SUPPLIED ENTRIES START

Lemma skip_items lv b l :
  fold_items (fun _ => sem_skip_at lv b) l tt
  = if (list_max (map levels l) <=? lv)%nat && (list_max (map nest l) <=? b)%nat
    then ok tt else err DepthExceeded.
Proof.
  induction l as [|i l IH]; [done|]. cbn [fold_items map]. rewrite !list_max_cons. unfold sem_skip_at at 1.
  destruct (levels i <=? lv)%nat, (nest i <=? b)%nat; cbn; rewrite ?andb_false_r; try done.
Qed.

Lemma skip_fields lv b kvs :
  fold_fields (fun _ _ => sem_skip_at lv b) kvs tt
  = if (list_max (map (fun kv => levels (snd kv)) kvs) <=? lv)%nat
       && (list_max (map (fun kv => nest (snd kv)) kvs) <=? b)%nat
    then ok tt else err DepthExceeded.
Proof.
  induction kvs as [|[k i] kvs IH]; [done|]. cbn [fold_fields map snd]. rewrite !list_max_cons.
  unfold sem_skip_at at 1.
  destruct (levels i <=? lv)%nat, (nest i <=? b)%nat; cbn; rewrite ?andb_false_r; try done.
Qed.

Lemma skip_array_sem lv b l :
  sem_array (fun _ => ok tt) (fun _ => sem_skip_at lv) b (IArr l) = sem_skip_at (S lv) b (IArr l).
Proof.
  cbn [sem_array]. unfold sem_skip_at at 2. cbn [levels nest Nat.leb]. destruct b as [|b].
  - cbn. by rewrite andb_false_r.
  - cbn [Nat.eqb result_bind]. rewrite skip_items. cbn [Nat.leb]. by rewrite Nat.sub_succ, Nat.sub_0_r.
Qed.

Lemma skip_map_sem lv b kvs :
  sem_map (fun _ => ok tt) (fun _ _ => sem_skip_at lv) b (IMap kvs) = sem_skip_at (S lv) b (IMap kvs).
Proof.
  cbn [sem_map]. unfold sem_skip_at at 2. cbn [levels nest Nat.leb]. destruct b as [|b].
  - cbn. by rewrite andb_false_r.
  - cbn [Nat.eqb result_bind]. rewrite skip_fields. cbn [Nat.leb]. by rewrite Nat.sub_succ, Nat.sub_0_r.
Qed.

Definition skip_array_at lv := read_array (fun _ => ok tt) (fun _ => skipValue_at lv).
Definition skip_map_at lv := read_map (fun _ => ok tt) (fun _ _ => skipValue_at lv).

Lemma skip_as_combinators lv r :
  skipValue_at (S lv) r
  = (let? t := peekType r in
     match t with
     | MT_UInt => let? (_, r') := readUint r in ok (tt, r')
     | MT_NegInt => let? (_, r') := readInt r in ok (tt, r')
     | MT_ByteString => let? (_, r') := readBstr r in ok (tt, r')
     | MT_TextString => let? (_, r') := readTstr r in ok (tt, r')
     | MT_Tag => err ProfileViolation
     | MT_Array => skip_array_at lv r
     | MT_Map => skip_map_at lv r
     | MT_Simple => to_simple r
     end).
Proof. done. Qed.

Definition sem_simple (b : nat) (i : Item) : decoded unit :=
  match item_simple i with Some _ => ok tt | None => err Malformed end.

Lemma Reads_to_simple : Reads to_simple sem_simple.
Proof.
  apply Reads_simple with (f := fun _ => ok tt); [done|].
  intros b i. unfold sem_simple. by destruct (item_simple i).
Qed.

Definition discard {A} (rd : CborReader -> decoded (A * CborReader)) (r : CborReader) : decoded (unit * CborReader) :=
  let? (_, r') := rd r in ok (tt, r').

Lemma Reads_discard {A} rd (sem : nat -> Item -> decoded A) :
  Reads rd sem -> Reads (discard rd) (fun b i => let? _ := sem b i in ok tt).
Proof. intros H. apply (Reads_then rd sem (fun _ => ok tt) H). Qed.

Lemma Reads_skip_at lv : Reads (skipValue_at lv) (sem_skip_at lv).
Proof.
  induction lv as [|lv IH].
  { split; [|done]. intros r i rest _ _ _. cbn [skipValue_at]. unfold sem_skip_at. by destruct i. }
  pose proof (Reads_array (fun _ => ok tt) (fun _ => skipValue_at lv) (fun _ => sem_skip_at lv)
    (fun _ => IH)) as HA.
  pose proof (Reads_map (fun _ => ok tt) (fun _ _ => skipValue_at lv) (fun _ _ => sem_skip_at lv)
    (fun _ _ => IH)) as HM.
  pose proof (Reads_discard _ _ Reads_uint) as HU. pose proof (Reads_discard _ _ Reads_int) as HI.
  pose proof (Reads_discard _ _ Reads_bstr) as HB. pose proof (Reads_discard _ _ Reads_tstr) as HT.
  pose proof Reads_to_simple as HS. split.
  - intros r i rest Hr Hw Hu. rewrite skip_as_combinators, (peekType_item r i rest Hw Hu). cbn [result_bind].
    destruct i; cbn [item_type].
    + exact (reads_item _ _ HU r _ rest Hr Hw Hu).
    + exact (reads_item _ _ HI r _ rest Hr Hw Hu).
    + exact (reads_item _ _ HB r _ rest Hr Hw Hu).
    + exact (reads_item _ _ HT r _ rest Hr Hw Hu).
    + rewrite <- skip_array_sem. exact (reads_item _ _ HA r _ rest Hr Hw Hu).
    + rewrite <- skip_map_sem. exact (reads_item _ _ HM r _ rest Hr Hw Hu).
    + destruct b; exact (reads_item _ _ HS r _ rest Hr Hw Hu).
    + exact (reads_item _ _ HS r _ rest Hr Hw Hu).
    + exact (reads_item _ _ HS r _ rest Hr Hw Hu).
  - intros r [] r' Hr H. rewrite skip_as_combinators in H.
    apply result_bind_ok in H as (t & _ & H).
    assert (forall sem : nat -> Item -> decoded unit, (exists i rest, wf i = true /\ unread r = encode i ++ rest
        /\ r' = consume (length (encode i)) r /\ sem (budget r) i = ok tt) ->
      (forall i, sem (budget r) i = ok tt -> sem_skip_at (S lv) (budget r) i = ok tt) ->
      exists i rest, wf i = true /\ unread r = encode i ++ rest
        /\ r' = consume (length (encode i)) r /\ sem_skip_at (S lv) (budget r) i = ok tt) as Hgo
      by naive_solver.
    destruct t; [| | | | | |done|].
    + apply (Hgo _ (reads_sound _ _ HU r tt r' Hr H)). by intros [].
    + apply (Hgo _ (reads_sound _ _ HI r tt r' Hr H)). by intros [].
    + apply (Hgo _ (reads_sound _ _ HB r tt r' Hr H)). by intros [].
    + apply (Hgo _ (reads_sound _ _ HT r tt r' Hr H)). by intros [].
    + apply (Hgo _ (reads_sound _ _ HA r tt r' Hr H)). intros [] Hs; try done. by rewrite <- skip_array_sem.
    + apply (Hgo _ (reads_sound _ _ HM r tt r' Hr H)). intros [] Hs; try done. by rewrite <- skip_map_sem.
    + apply (Hgo _ (reads_sound _ _ HS r tt r' Hr H)). by intros [].
Qed.

Lemma Reads_skip : Reads skipValue sem_skip.
Proof.
  destruct (Reads_skip_at (S kMaxDepth)) as [Hi Hs].
  assert (forall r i, sem_skip_at (S kMaxDepth) (budget r) i = sem_skip (budget r) i) as E.
  { intros r i. unfold sem_skip_at, sem_skip. pose proof (levels_nest i).
    assert (budget r <= kMaxDepth)%nat by (unfold budget; lia).
    destruct (Nat.leb_spec (levels i) (S kMaxDepth)), (Nat.leb_spec (nest i) (budget r)); try done; lia. }
  split.
  - intros r i rest Hr Hw Hu. rewrite <- E. by apply (Hi r i rest).
  - intros r a r' Hr H. destruct (Hs r a r' Hr H) as (i & rest & ? & ? & ? & He).
    rewrite E in He. eauto 10.
Qed.

(** ** Canonicity: no two values share an encoding, and none is a prefix of another *)

Definition on (l : list byte) : CborReader := CborReader_new l.

Lemma unread_on l : unread (on l) = l.
Proof. done. Qed.

Lemma ready_on l : ready (on l).
Proof. split; cbn; [constructor|lia]. Qed.

Lemma budget_on l : budget (on l) = kMaxDepth.
Proof. done. Qed.

Lemma head_prefix_free mj v mj' v' r r' :
  0 <= mj <= 5 -> 0 <= mj' <= 5 -> in_u 64 v -> in_u 64 v' ->
  head mj v ++ r = head mj' v' ++ r' -> mj = mj' /\ v = v' /\ r = r'.
Proof.
  intros Hm Hm' Hv Hv' E.
  pose proof (parseHead_head (on (head mj v ++ r)) mj v r eq_refl Hm Hv) as H.
  rewrite (parseHead_head (on (head mj v ++ r)) mj' v' r' E Hm' Hv') in H.
  injection H as -> -> _. split_and!; [done..|]. by apply app_inv_head in E.
Qed.

Lemma concat_prefix_free {A} (f : A -> list byte) (P : A -> bool) l :
  Forall (fun a => forall a' r r', P a = true -> P a' = true -> f a ++ r = f a' ++ r' -> a = a' /\ r = r') l ->
  forall l' r r', forallb P l = true -> forallb P l' = true -> length l = length l' ->
  concat (map f l) ++ r = concat (map f l') ++ r' -> l = l' /\ r = r'.
Proof.
  induction 1 as [|a l Ha _ IH]; intros [|a' l'] r r' Hl Hl' Hlen E; try done.
  cbn [map concat forallb length] in *. rewrite <- !app_assoc in E.
  apply andb_prop in Hl as [Hpa Hl], Hl' as [Hpa' Hl'].
  destruct (Ha _ _ _ Hpa Hpa' E) as [-> E1].
  destruct (IH l' r r' Hl Hl' ltac:(lia) E1) as [-> ->]. done.
Qed.

Lemma encode_type i i' r r' :
  wf i = true -> wf i' = true -> encode i ++ r = encode i' ++ r' ->
  match item_head i, item_head i' with
  | Some (mj, v), Some (mj', v') => mj = mj' /\ v = v'
  | None, None => item_simple i = item_simple i'
  | _, _ => False
  end.
Proof.
  intros Hw Hw' E.
  pose proof (parseHead_item (on (encode i ++ r)) i r Hw eq_refl) as H.
  rewrite (parseHead_item (on (encode i ++ r)) i' r' Hw' E) in H.
  pose proof (parseSimple_item (on (encode i ++ r)) i r Hw eq_refl) as H2.
  rewrite (parseSimple_item (on (encode i ++ r)) i' r' Hw' E) in H2.
  destruct (item_head i) as [[mj v]|] eqn:E1, (item_head i') as [[mj' v']|] eqn:E2; try done.
  - injection H as -> -> _. done.
  - destruct (item_simple i) eqn:E3, (item_simple i') eqn:E4; try done; congruence.
Qed.

Lemma simple_item_inv i s : item_simple i = Some s -> simple_item s = i.
Proof. destruct i as [| | | | | |[]| |]; cbn; try done; by intros [= <-]. Qed.

Lemma app_eq_len (l1 l2 r1 r2 : list byte) : len l1 = len l2 -> l1 ++ r1 = l2 ++ r2 -> l1 = l2 /\ r1 = r2.
Proof. intros Hl E. apply app_inj_1 in E; [done|]. unfold len in Hl. lia. Qed.

Lemma encode_prefix_free i : forall i' r r',
  wf i = true -> wf i' = true -> encode i ++ r = encode i' ++ r' -> i = i' /\ r = r'.
Proof.
  induction i as [| | | |l IH|kvs IH| | |] using Item_nested_ind; intros i' r r' Hw Hw' E;
    pose proof (encode_type _ _ _ _ Hw Hw' E) as Ht.
  1-6: destruct i'; cbn [item_head] in Ht; try (by destruct Ht; discriminate); try done;
    destruct Ht as [_ Hv].
  - subst. by apply app_inv_head in E.
  - subst. by apply app_inv_head in E.
  - cbn [encode] in E. rewrite <- Hv, <- !app_assoc in E. apply app_inv_head in E.
    apply app_eq_len in E as [-> ->]; done.
  - cbn [encode] in E. rewrite <- Hv, <- !app_assoc in E. apply app_inv_head in E.
    apply app_eq_len in E as [-> ->]; done.
  - rewrite !encode_arr, <- Hv, <- !app_assoc in E. apply app_inv_head in E.
    cbn [wf] in Hw, Hw'. apply andb_prop in Hw as [_ Hw], Hw' as [_ Hw'].
    destruct (concat_prefix_free encode wf l IH l0 r r' Hw Hw' ltac:(unfold len in Hv; lia) E) as [-> ->].
    done.
  - rewrite !encode_map, <- Hv, <- !app_assoc in E. apply app_inv_head in E.
    cbn [wf] in Hw, Hw'. apply andb_prop in Hw as [_ Hw], Hw' as [_ Hw'].
    destruct (concat_prefix_free encode_pair (fun kv => in_ub 64 (fst kv) && wf (snd kv)) kvs) 
      with (l' := kvs0) (r := r) (r' := r') as [-> ->]; try done; [|unfold len in Hv; lia].
    eapply Forall_impl; [|exact IH]. intros [k i] Hi [k' i'] q q' [Hk%in_ub_spec Hwi]%andb_prop [Hk'%in_ub_spec Hwi']%andb_prop Eq.
    unfold encode_pair in Eq. cbn [fst snd] in *. rewrite <- !app_assoc in Eq.
    apply head_prefix_free in Eq as (_ & -> & Eq); [|done || lia..].
    destruct (Hi _ _ _ Hwi Hwi' Eq) as [-> ->]. done.
  - destruct i'; try done; cbn in Ht; destruct b; try destruct b0; try done; injection E as ->; done.
  - destruct i' as [| | | | | |b| |]; try done; [by destruct b|]. by injection E as ->.
  - destruct i' as [| | | | | |[]| |]; try done. injection Ht as ->. by apply app_inv_head in E.
Qed.

(** ** The loop equation: the fuel of [for_each] is never what stops it *)

Definition progress {A} (body : A -> CborReader -> decoded (A * CborReader)) : Prop :=
  (forall a r a' r', body a r = ok (a', r') -> (length (unread r') < length (unread r))%nat)
  /\ (forall a r, unread r = [] -> body a r = err Truncated).

Lemma loopN_fuel {A} (body : A -> CborReader -> decoded (A * CborReader)) : progress body ->
  forall fuel fuel' n a r, (length (unread r) <= fuel)%nat -> (length (unread r) <= fuel')%nat ->
  loopN fuel n body a r = loopN fuel' n body a r.
Proof.
  intros [Hp He] fuel. induction fuel as [|fuel IH]; intros [|fuel'] n a r Hf Hf'; cbn [loopN];
    destruct (n <=? 0); try done.
  - rewrite He; [done|]. apply nil_length_inv. lia.
  - rewrite He; [done|]. apply nil_length_inv. lia.
  - destruct (body a r) as [[a' r']|] eqn:E; [|done]. cbn [result_bind].
    apply Hp in E. apply IH; lia.
Qed.

Lemma for_each_eq {A} (body : A -> CborReader -> decoded (A * CborReader)) n a r : progress body ->
  for_each n body a r
  = if n <=? 0 then ok (a, r) else let? (a', r') := body a r in for_each (n - 1) body a' r'.
Proof.
  intros Hp. unfold for_each. rewrite (loopN_fuel body Hp _ (S (length (unread r))) n a r) by lia.
  cbn [loopN]. destruct (n <=? 0); [done|]. destruct (body a r) as [[a' r']|] eqn:E; [|done].
  cbn [result_bind]. apply (proj1 Hp) in E. apply loopN_fuel; [done|lia..].
Qed.

(** ** Any sequence of reads on any input *)

Inductive ReadOp :=
  | OpMapHeader | OpArrayHeader | OpKey | OpUint | OpInt | OpBool | OpNull | OpF32 | OpTstr | OpBstr | OpSkip.

Definition then_state {A} (x : decoded (A * CborReader)) : decoded CborReader :=
  let? (_, r') := x in ok r'.

Definition read_op (o : ReadOp) (r : CborReader) : decoded CborReader :=
  match o with
  | OpMapHeader => then_state (readMapHeader r)
  | OpArrayHeader => then_state (readArrayHeader r)
  | OpKey => then_state (readKey r)
  | OpUint => then_state (readUint r)
  | OpInt => then_state (readInt r)
  | OpBool => then_state (readBool r)
  | OpNull => then_state (readNull r)
  | OpF32 => then_state (readF32 r)
  | OpTstr => then_state (readTstr r)
  | OpBstr => then_state (readBstr r)
  | OpSkip => then_state (skipValue r)
  end.

Fixpoint read_ops (os : list ReadOp) (r : CborReader) : decoded CborReader :=
  match os with
  | [] => ok r
  | o :: os' => let? r' := read_op o r in read_ops os' r'
  end.

Definition reader_inv (r : CborReader) : Prop := (rd_pos r <= length (rd_in r))%nat /\ ready r.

SUPPLIED ENTRIES END

**EXERCISE DETAILS:**
Up to and including the line with "induction l as", repeat the data exactly, starting from its first line; nothing else belongs in the response.

**ANSWER SPACE:**
Lemma skip_items lv b l :
  fold_items (fun _ => sem_skip_at lv b) l tt
  = if (list_max (map levels l) <=? lv)%nat && (list_max (map nest l) <=? b)%nat
    then ok tt else err DepthExceeded.
Proof.
  induction l as [|i l IH]; [done|]. cbn [fold_items map]. rewrite !list_max_cons. unfold sem_skip_at at 1.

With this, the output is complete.